(** * Hotel manager: the booking lifecycle of [hotel.py]

    A shallow embedding of the Flask handlers of [hotel.py] over an explicit
    model of the three SQLite tables, followed by the properties of the
    booking lifecycle.

    Layout:
    - [Float]: Python [float] values (IEEE 754 binary64) with the operations
      the handlers use: [*], [round(_, n)], comparison with zero;
    - [Date]: [datetime.date] values, their order and their difference;
    - [Library]: the library calls whose result depends on text parsing
      ([str.strip], [float(_)], [strptime], SQLite's text-to-integer
      conversion), as a class the handlers are parametric in;
    - [Room], [Guest], [Booking], [DB]: rows and tables of [SCHEMA_SQL];
    - the handlers [rooms], [guests], [bookings], [seed] and
      [compute_total_amount], as functions from a request and a database to
      a response and a database;
    - the theorems.

    The column [created_at] is filled by the database clock and is read by no
    handler that writes; it is left out of the rows. *)

From Stdlib Require Import ZArith List String Ascii Bool Lia.
From Stdlib Require Import SpecFloat.
From Stdlib Require Import Sorted.
Import ListNotations.

Local Open Scope string_scope.
Local Open Scope list_scope.
Local Open Scope Z_scope.

(** ** Python floats *)

Module Float.

(** binary64: 53 bits of mantissa, infinities at exponent 1024. *)
Definition prec : Z := 53.
Definition emax : Z := 1024.

Definition t : Type := spec_float.

Definition zero : t := S754_zero false.

(** [x * y] on floats. *)
Definition mul (x y : t) : t := SFmul prec emax x y.

(** The conversion of a Python [int] operand to [float], correctly
    rounded (exact below [2^53]). *)
Definition of_int (n : Z) : t := binary_normalize prec emax n 0 false.

Definition ltb (x y : t) : bool := SFltb x y.
Definition leb (x y : t) : bool := SFleb x y.

Definition is_nan (x : t) : bool :=
  match x with S754_nan => true | _ => false end.

(** [n / d] rounded to the nearest integer, ties to even ([0 <= n], [0 < d]). *)
Definition round_half_even (n d : Z) : Z :=
  let q := n / d in
  let r := n mod d in
  match 2 * r ?= d with
  | Gt => q + 1
  | Eq => if Z.even q then q else q + 1
  | Lt => q
  end.

(** The integer nearest to [m * 2^e * 10^ndigits], ties to even. *)
Definition scaled (m : positive) (e : Z) (ndigits : N) : Z :=
  let p10 := 10 ^ Z.of_N ndigits in
  match e with
  | Zneg k => round_half_even (Zpos m * p10) (2 ^ Zpos k)
  | _ => Zpos m * 2 ^ e * p10
  end.

(** [round(x, ndigits)] for [ndigits >= 0]: infinities and NaN round to
    themselves; a finite [x] is rounded, on its exact value, to the nearest
    multiple [c / 10^ndigits] (ties to even), and the result is the float
    nearest to that decimal, with the sign of [x]. *)
Definition round (x : t) (ndigits : N) : t :=
  match x with
  | S754_finite s m e =>
      match scaled m e ndigits with
      | Zpos c =>
          SFdiv prec emax (S754_finite s c 0)
            (S754_finite false (Z.to_pos (10 ^ Z.of_N ndigits)) 0)
      | _ => S754_zero s
      end
  | _ => x
  end.

(** [x < 0]. *)
Definition negative (x : t) : bool := ltb x zero.

(** [x >= 0], as SQLite's [CHECK(price_per_night >= 0)] evaluates it on a
    REAL value. *)
Definition nonneg (x : t) : bool := leb zero x.

End Float.

(** ** Python dates *)

Module Date.

Definition is_leap (year : Z) : bool :=
  (year mod 4 =? 0) && (negb (year mod 100 =? 0) || (year mod 400 =? 0)).

Definition days_in_month (year month : Z) : Z :=
  match month with
  | 1 => 31
  | 2 => if is_leap year then 29 else 28
  | 3 => 31 | 4 => 30 | 5 => 31 | 6 => 30
  | 7 => 31 | 8 => 31 | 9 => 30 | 10 => 31 | 11 => 30 | 12 => 31
  | _ => -1
  end.

(** The check of the [date(year, month, day)] constructor. *)
Definition valid_ymd (year month day : Z) : bool :=
  (1 <=? year) && (year <=? 9999) && (1 <=? month) && (month <=? 12)
  && (1 <=? day) && (day <=? days_in_month year month).

(** A [datetime.date] object: the constructor admits valid dates only. *)
Record t : Type := mk {
  year : Z;
  month : Z;
  day : Z;
  date_ok : valid_ymd year month day = true
}.

(** [date(year, month, day)]; [None] stands for [ValueError]. *)
Definition make (y m d : Z) : option t :=
  match valid_ymd y m d as b return valid_ymd y m d = b -> option t with
  | true => fun H => Some (mk y m d H)
  | false => fun _ => None
  end eq_refl.

Definition days_before_year (year : Z) : Z :=
  let y := year - 1 in
  y * 365 + y / 4 - y / 100 + y / 400.

Definition days_before_month (year month : Z) : Z :=
  match month with
  | 1 => 0 | 2 => 31 | 3 => 59 | 4 => 90 | 5 => 120 | 6 => 151
  | 7 => 181 | 8 => 212 | 9 => 243 | 10 => 273 | 11 => 304 | 12 => 334
  | _ => -1
  end + (if (2 <? month) && is_leap year then 1 else 0).

(** [d.toordinal()]: 1 for 0001-01-01. *)
Definition toordinal (d : t) : Z :=
  days_before_year (year d) + days_before_month (year d) (month d) + day d.

(** [d1 < d2]: dates compare as the triples (year, month, day). *)
Definition ltb (d1 d2 : t) : bool :=
  (year d1 <? year d2)
  || ((year d1 =? year d2)
      && ((month d1 <? month d2)
          || ((month d1 =? month d2) && (day d1 <? day d2)))).

(** [(d2 - d1).days]. *)
Definition days_between (d2 d1 : t) : Z := toordinal d2 - toordinal d1.

End Date.

(** ** Library calls on text

    The handlers receive every request parameter as text and hand it to
    library functions.  The handlers are parametric in these; [None] stands
    for the exception the call raises. *)

Class Library : Type := {
  (** [s.strip()] *)
  strip : string -> string;
  (** [float(s)]; [None] is [ValueError]. *)
  py_float : string -> option Float.t;
  (** [datetime.strptime(s, "%Y-%m-%d").date()]; [None] is [ValueError]. *)
  strptime : string -> option Date.t;
  (** The integer SQLite reads in a TEXT parameter that is compared with, or
      stored in, an INTEGER column; [None] when the text stays text (and then
      equals no integer key). *)
  sql_integer : string -> option Z
}.

(** ** Rows of [SCHEMA_SQL] *)

Module Room.
Inductive status_t : Type := Available | Occupied | Maintenance.

Record t : Type := mk {
  id : Z;
  number : string;
  type : string;
  price_per_night : Float.t;
  status : status_t
}.

Definition set_status (s : status_t) (r : t) : t :=
  mk (id r) (number r) (type r) (price_per_night r) s.

End Room.

Module Guest.
Record t : Type := mk {
  id : Z;
  name : string;
  phone : string;
  email : string
}.
End Guest.

Module Booking.
Inductive status_t : Type := Booked | Checked_In | Checked_Out | Cancelled.

Record t : Type := mk {
  id : Z;
  room_id : Z;
  guest_id : Z;
  check_in : string;
  check_out : string;
  status : status_t;
  total_amount : Float.t
}.

Definition set_status (s : status_t) (b : t) : t :=
  mk (id b) (room_id b) (guest_id b) (check_in b) (check_out b) s
     (total_amount b).


(** The statuses during which the room is taken. *)
Definition active (b : t) : bool :=
  match status b with
  | Booked | Checked_In => true
  | Checked_Out | Cancelled => false
  end.

Definition terminal (s : status_t) : bool :=
  match s with
  | Checked_Out | Cancelled => true
  | Booked | Checked_In => false
  end.
End Booking.

(** ** The database *)

(** A constraint of [SCHEMA_SQL], by table and column. *)
Inductive constraint : Type :=
| NotNull (table column : string)
| CheckExpr (table column : string)
| Unique (table column : string)
| ForeignKey (table column : string).

Module DB.

Record t : Type := mk {
  rooms : list Room.t;
  guests : list Guest.t;
  bookings : list Booking.t
}.

(** The tables [init_db] creates. *)
Definition empty : t := mk [] [] [].

(** [INTEGER PRIMARY KEY AUTOINCREMENT]: one more than the largest key in
    use (no handler deletes a row). *)
Definition next_id (ids : list Z) : Z := 1 + fold_right Z.max 0 ids.

Definition room_types : list string := ["Single"; "Double"; "Suite"].

(** The float a REAL column gives back for a bound float: SQLite keeps a
    float without fraction as an integer and converts it back when it is
    read, so a negative zero comes back as zero; every other value comes
    back as it was. *)
Definition real (x : Float.t) : Float.t :=
  match x with
  | S754_zero _ => Float.zero
  | _ => x
  end.

Section Statements.
Context {L : Library}.

(** [WHERE id = ?] with a parameter bound from request text ([None] is
    Python's [None], bound as NULL). *)
Definition key_is (param : option string) (key : Z) : bool :=
  match param with
  | Some s =>
      match sql_integer s with
      | Some n => n =? key
      | None => false
      end
  | None => false
  end.

(** [WHERE id = (subquery)] with the value of a scalar subquery ([None]
    is NULL). *)
Definition key_eq (v : option Z) (key : Z) : bool :=
  match v with
  | Some n => n =? key
  | None => false
  end.

(** A child key bound from request text: NOT NULL, then the reference. *)
Definition reference (table column : string) (param : option string)
    (keys : list Z) : list constraint :=
  match param with
  | None => [NotNull table column]
  | Some _ =>
      if existsb (key_is param) keys then []
      else [ForeignKey table column]
  end.

(** The constraints a new row of [rooms] violates.  A NaN is bound as
    NULL. *)
Definition room_violations (db : t) (number type : string)
    (price : Float.t) : list constraint :=
  (if Float.is_nan price then [NotNull "rooms" "price_per_night"]
   else if Float.nonneg price then []
   else [CheckExpr "rooms" "price_per_night"])
  ++ (if existsb (String.eqb type) room_types then []
      else [CheckExpr "rooms" "type"])
  ++ (if existsb (fun r => String.eqb (Room.number r) number) (rooms db)
      then [Unique "rooms" "number"] else []).

(** [INSERT INTO rooms(number, type, price_per_night, status)]: the new
    database, or the constraints the row violates (and no change). *)
Definition insert_room (db : t) (number type : string) (price : Float.t)
    (status : Room.status_t) : t + list constraint :=
  match room_violations db number type price with
  | [] =>
      inl (mk (rooms db
               ++ [Room.mk (next_id (map Room.id (rooms db))) number type
                     (real price) status])
              (guests db) (bookings db))
  | cs => inr cs
  end.

(** [INSERT INTO guests(name, phone, email)]. *)
Definition insert_guest (db : t) (name phone email : string) : t :=
  mk (rooms db)
     (guests db
      ++ [Guest.mk (next_id (map Guest.id (guests db))) name phone email])
     (bookings db).

Definition booking_violations (db : t) (room_id guest_id : option string)
    (total : Float.t) : list constraint :=
  reference "bookings" "room_id" room_id (map Room.id (rooms db))
  ++ reference "bookings" "guest_id" guest_id (map Guest.id (guests db))
  ++ (if Float.is_nan total then [NotNull "bookings" "total_amount"]
      else []).

Definition integer_of (param : option string) : option Z :=
  match param with
  | Some s => sql_integer s
  | None => None
  end.

(** [INSERT INTO bookings(room_id, guest_id, check_in, check_out,
    total_amount)]; the status defaults to ['Booked']. *)
Definition insert_booking (db : t) (room_id guest_id : option string)
    (check_in check_out : string) (total : Float.t)
    : t + list constraint :=
  match booking_violations db room_id guest_id total,
        integer_of room_id, integer_of guest_id with
  | [], Some rid, Some gid =>
      inl (mk (rooms db) (guests db)
              (bookings db
               ++ [Booking.mk (next_id (map Booking.id (bookings db)))
                     rid gid check_in check_out Booking.Booked
                     (real total)]))
  | cs, _, _ => inr cs
  end.

(** [UPDATE bookings SET status = s WHERE id = ?]. *)
Definition update_booking_status (db : t) (s : Booking.status_t)
    (bid : option string) : t :=
  mk (rooms db) (guests db)
     (map (fun b => if key_is bid (Booking.id b)
                    then Booking.set_status s b else b)
          (bookings db)).

(** [SELECT room_id FROM bookings WHERE id = ?] as a scalar subquery. *)
Definition select_room_id (db : t) (bid : option string) : option Z :=
  option_map Booking.room_id
    (find (fun b => key_is bid (Booking.id b)) (bookings db)).

(** [UPDATE rooms SET status = s WHERE id ...], for the rows whose key
    satisfies [p]. *)
Definition update_room_status (db : t) (s : Room.status_t)
    (p : Z -> bool) : t :=
  mk (map (fun r => if p (Room.id r) then Room.set_status s r else r)
          (rooms db))
     (guests db) (bookings db).

(** [SELECT id, price_per_night FROM rooms WHERE id = ?] then
    [fetchone()]. *)
Definition select_room (db : t) (room_id : option string)
    : option Room.t :=
  find (fun r => key_is room_id (Room.id r)) (rooms db).

End Statements.
End DB.

(** ** Requests and responses *)

Inductive http_method : Type := GET | POST.

Record request : Type := mk_request {
  method : http_method;
  args : list (string * string);
  form : list (string * string)
}.

(** [d.get(key)]. *)
Fixpoint get (d : list (string * string)) (key : string) : option string :=
  match d with
  | [] => None
  | (k, v) :: d' => if String.eqb k key then Some v else get d' key
  end.

(** [d.get(key, default)]. *)
Definition get_default (d : list (string * string)) (key default : string)
    : string :=
  match get d key with
  | Some v => v
  | None => default
  end.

**BRIEF:**
Copy the records above exactly, from the first line through the line containing "Definition of_int (n", and include nothing else.

**RESPONSE:**
(** * Hotel manager: the booking lifecycle of [hotel.py]

    A shallow embedding of the Flask handlers of [hotel.py] over an explicit
    model of the three SQLite tables, followed by the properties of the
    booking lifecycle.

    Layout:
    - [Float]: Python [float] values (IEEE 754 binary64) with the operations
      the handlers use: [*], [round(_, n)], comparison with zero;
    - [Date]: [datetime.date] values, their order and their difference;
    - [Library]: the library calls whose result depends on text parsing
      ([str.strip], [float(_)], [strptime], SQLite's text-to-integer
      conversion), as a class the handlers are parametric in;
    - [Room], [Guest], [Booking], [DB]: rows and tables of [SCHEMA_SQL];
    - the handlers [rooms], [guests], [bookings], [seed] and
      [compute_total_amount], as functions from a request and a database to
      a response and a database;
    - the theorems.

    The column [created_at] is filled by the database clock and is read by no
    handler that writes; it is left out of the rows. *)

From Stdlib Require Import ZArith List String Ascii Bool Lia.
From Stdlib Require Import SpecFloat.
From Stdlib Require Import Sorted.
Import ListNotations.

Local Open Scope string_scope.
Local Open Scope list_scope.
Local Open Scope Z_scope.

(** ** Python floats *)

Module Float.

(** binary64: 53 bits of mantissa, infinities at exponent 1024. *)
Definition prec : Z := 53.
Definition emax : Z := 1024.

Definition t : Type := spec_float.

Definition zero : t := S754_zero false.

(** [x * y] on floats. *)
Definition mul (x y : t) : t := SFmul prec emax x y.

(** The conversion of a Python [int] operand to [float], correctly
    rounded (exact below [2^53]). *)
Definition of_int (n : Z) : t := binary_normalize prec emax n 0 false.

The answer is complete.